Entries provided:
(** * The receptionist of the semaphore restaurant

    A shallow embedding of [semSharedMemReceptionist.c]: the receptionist
    process of the "Restaurant" problem, synchronised with System V
    semaphores over a shared memory block.

    - C [int] values are integers of [Z]; [++] and [--] on a counter fault
      when they would leave the range of a 32-bit [int].
    - C arrays are lists read and written by index; an index outside the
      array faults (the C behaviour is undefined there).
    - [semDown], [semUp] and [saveState] are recorded, in program order, in
      a log of events.  The embedding follows the path on which the
      semaphore primitives succeed; on failure the C code calls [exit].
    - The constants of [probConst.h] and the array sizes of
      [probDataStruct.h] and [sharedDataSync.h] are parameters of the
      development. *)

From Stdlib Require Import ZArith Lia.
From stdpp Require Import base tactics option list numbers.

Local Open Scope Z_scope.

(** ** Faults and the result monad *)

Inductive fault : Type :=
| OutOfBounds
| Overflow.

Inductive result (A : Type) : Type :=
| Ok (a : A)
| Fault (f : fault).

Arguments Ok {A} a.
Arguments Fault {A} f.

#[global] Instance result_ret : MRet result := @Ok.

#[global] Instance result_bind : MBind result :=
  λ A B k m, match m with Ok a => k a | Fault f => Fault f end.

(** ** C integers and arrays *)

Definition INT_MAX : Z := 2147483647.
Definition INT_MIN : Z := -2147483648.

(** [x++] on an [int]. *)
Definition int_incr (x : Z) : result Z :=
  if decide (x < INT_MAX) then Ok (x + 1) else Fault Overflow.

(** [x--] on an [int]. *)
Definition int_decr (x : Z) : result Z :=
  if decide (INT_MIN < x) then Ok (x - 1) else Fault Overflow.

(** [x * y] on [int]s. *)
Definition int_mul (x y : Z) : result Z :=
  if decide (INT_MIN ≤ x * y ≤ INT_MAX) then Ok (x * y) else Fault Overflow.

(** [a[i]] as an rvalue. *)
Definition aget (a : list Z) (i : Z) : result Z :=
  if decide (0 ≤ i) then
    match a !! Z.to_nat i with
    | Some v => Ok v
    | None => Fault OutOfBounds
    end
  else Fault OutOfBounds.

(** [a[i] = v]. *)
Definition aset (a : list Z) (i v : Z) : result (list Z) :=
  if decide (0 ≤ i < Z.of_nat (length a)) then Ok (<[Z.to_nat i := v]> a)
  else Fault OutOfBounds.

(** ** Constants of the source file *)

Definition TOARRIVE : Z := 0.
Definition WAIT : Z := 1.
Definition ATTABLE : Z := 2.
Definition DONE : Z := 3.

(** ** Shared data *)

Record request : Type := mkRequest { reqType : Z; reqGroup : Z }.

Record STAT : Type := mkSTAT { receptionistStat : Z }.

(** The fields of [FULL_STAT] that the receptionist reads or writes. *)
Record FULL_STAT : Type := mkFULL_STAT {
  st : STAT;
  nGroups : Z;
  assignedTable : list Z;
  groupsWaiting : Z;
  receptionistRequest : request
}.

(** The semaphores of [SHARED_DATA] that the receptionist uses. *)
Inductive gate : Type :=
| mutex
| receptionistReq
| receptionistRequestPossible
| waitForTable (g : Z)
| tableDone (t : Z).

Inductive event : Type :=
| semDown (g : gate)
| semUp (g : gate)
| saveState (f : FULL_STAT).

(** The shared region [sh->fSt], the receptionist's private [groupRecord]
    and the log of the semaphore and logging calls made so far. *)
Record state : Type := mkState {
  fSt : FULL_STAT;
  groupRecord : list Z;
  log : list event
}.

Definition emit (e : event) (s : state) : state :=
  mkState (fSt s) (groupRecord s) (log s ++ [e]).

Definition save (s : state) : state := emit (saveState (fSt s)) s.

Definition set_fSt (f : FULL_STAT) (s : state) : state :=
  mkState f (groupRecord s) (log s).

Definition set_groupRecord (r : list Z) (s : state) : state :=
  mkState (fSt s) r (log s).

Definition set_receptionistStat (v : Z) (s : state) : state :=
  let f := fSt s in
  set_fSt (mkFULL_STAT (mkSTAT v) (nGroups f) (assignedTable f)
             (groupsWaiting f) (receptionistRequest f)) s.

Definition set_assignedTable (a : list Z) (s : state) : state :=
  let f := fSt s in
  set_fSt (mkFULL_STAT (st f) (nGroups f) a (groupsWaiting f)
             (receptionistRequest f)) s.

Definition set_groupsWaiting (w : Z) (s : state) : state :=
  let f := fSt s in
  set_fSt (mkFULL_STAT (st f) (nGroups f) (assignedTable f) w
             (receptionistRequest f)) s.

Definition set_receptionistRequest (r : request) (s : state) : state :=
  let f := fSt s in
  set_fSt (mkFULL_STAT (st f) (nGroups f) (assignedTable f)
             (groupsWaiting f) r) s.

(** The semaphores released in a log, in the order of their release. *)
Definition released (l : list event) : list gate :=
  omap (λ e, match e with semUp g => Some g | _ => None end) l.

(** The empty request slot. *)
Definition noRequest : request := mkRequest (-1) (-1).

(** ** The receptionist *)

Section Receptionist.

(** Constants of [probConst.h]. *)
Variable NUMTABLES : Z.
Variable MAXGROUPS : Z.
Variables WAIT_FOR_REQUEST ASSIGNTABLE RECVPAY : Z.
Variables TABLEREQ BILLREQ : Z.

(** [sh->waitForTable[n]]: one semaphore per group. *)
Definition waitForTable_at (n : Z) : result gate :=
  if decide (0 ≤ n < MAXGROUPS) then Ok (waitForTable n)
  else Fault OutOfBounds.

(** [sh->tableDone[t]]: one semaphore per table. *)
Definition tableDone_at (t : Z) : result gate :=
  if decide (0 ≤ t < NUMTABLES) then Ok (tableDone t)
  else Fault OutOfBounds.

(** The inner loop of [decideTableOrWait]: the value of [notInUse] after
    scanning [k] more groups from index [i]. *)
Fixpoint notInUse_loop (a : list Z) (numTable : Z) (k : nat) (i : Z)
  : result bool :=
  match k with
  | O => Ok true
  | S k' =>
      v ← aget a i;
      if decide (v = numTable) then Ok false
      else notInUse_loop a numTable k' (i + 1)
  end.

(** The outer loop of [decideTableOrWait]: the value of [tableID] after
    trying [k] more tables from [numTable]. *)
Fixpoint tableID_loop (a : list Z) (nG : Z) (k : nat) (numTable : Z)
  : result Z :=
  match k with
  | O => Ok (-1)
  | S k' =>
      notInUse ← notInUse_loop a numTable (Z.to_nat nG) 0;
      if notInUse : bool then Ok numTable
      else tableID_loop a nG k' (numTable + 1)
  end.

Definition decideTableOrWait (s : state) (n : Z) : result Z :=
  tableID_loop (assignedTable (fSt s)) (nGroups (fSt s))
    (Z.to_nat NUMTABLES) 0.

(** The loop of [decideNextGroup]: the value of [nextGroup] after scanning
    [k] more groups from index [i]. *)
Fixpoint nextGroup_loop (r : list Z) (k : nat) (i : Z) : result Z :=
  match k with
  | O => Ok (-1)
  | S k' =>
      v ← aget r i;
      if decide (v = WAIT) then Ok i else nextGroup_loop r k' (i + 1)
  end.

Definition decideNextGroup (s : state) : result Z :=
  nextGroup_loop (groupRecord s) (Z.to_nat (nGroups (fSt s))) 0.

(** The first critical region of [waitForGroup], up to the point where the
    receptionist blocks on [receptionistReq]. *)
Definition waitForGroup_announce (s : state) : state :=
  let s := emit (semDown mutex) s in
  let s := set_receptionistStat WAIT_FOR_REQUEST s in
  let s := save s in
  let s := emit (semUp mutex) s in
  emit (semDown receptionistReq) s.

(** The second critical region of [waitForGroup], from the point where
    [receptionistReq] has been acquired. *)
Definition waitForGroup_take (s : state) : request * state :=
  let s := emit (semDown mutex) s in
  let ret := receptionistRequest (fSt s) in
  let s := set_receptionistRequest (mkRequest (-1) (reqGroup ret)) s in
  let s := set_receptionistRequest
             (mkRequest (reqType (receptionistRequest (fSt s))) (-1)) s in
  let s := save s in
  let s := emit (semUp mutex) s in
  let s := emit (semUp receptionistRequestPossible) s in
  (ret, s).

(** [waitForGroup]; [env] is what the groups do to the shared region while
    the receptionist is blocked on [receptionistReq]. *)
Definition waitForGroup (env : state → state) (s : state) : request * state :=
  waitForGroup_take (env (waitForGroup_announce s)).

Definition provideTableOrWaitingRoom (n : Z) (s : state) : result state :=
  let s := emit (semDown mutex) s in
  let s := set_receptionistStat ASSIGNTABLE s in
  let s := save s in
  table ← decideTableOrWait s n;
  s ← (if decide (table ≠ -1) then
         a ← aset (assignedTable (fSt s)) n table;
         let s := set_assignedTable a s in
         r ← aset (groupRecord s) n ATTABLE;
         let s := set_groupRecord r s in
         g ← waitForTable_at n;
         Ok (emit (semUp g) s)
       else
         w ← int_incr (groupsWaiting (fSt s));
         let s := set_groupsWaiting w s in
         r ← aset (groupRecord s) n WAIT;
         Ok (set_groupRecord r s));
  Ok (emit (semUp mutex) s).

(** The critical region of [receivePayment]. *)
Definition receivePayment_critical (n : Z) (s : state) : result state :=
  let s := emit (semDown mutex) s in
  let s := set_receptionistStat RECVPAY s in
  let s := save s in
  t ← aget (assignedTable (fSt s)) n;
  g ← tableDone_at t;
  let s := emit (semUp g) s in
  a ← aset (assignedTable (fSt s)) n (-1);
  let s := set_assignedTable a s in
  r ← aset (groupRecord s) n DONE;
  let s := set_groupRecord r s in
  let s := save s in
  Ok (emit (semUp mutex) s).

(** [sh->fSt.groupsWaiting--]. *)
Definition decr_groupsWaiting (s : state) : result state :=
  w ← int_decr (groupsWaiting (fSt s));
  Ok (set_groupsWaiting w s).

Definition receivePayment (n : Z) (s : state) : result state :=
  s ← receivePayment_critical n s;
  group ← decideNextGroup s;
  if decide (group ≠ -1) then
    s ← provideTableOrWaitingRoom group s;
    decr_groupsWaiting s
  else Ok s.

Exercise directions: Your task is to quote the lines above, beginning with the first and ending with the one that holds "semaphores over a shared memory block.".

Answer section:
(** * The receptionist of the semaphore restaurant

    A shallow embedding of [semSharedMemReceptionist.c]: the receptionist
    process of the "Restaurant" problem, synchronised with System V
    semaphores over a shared memory block.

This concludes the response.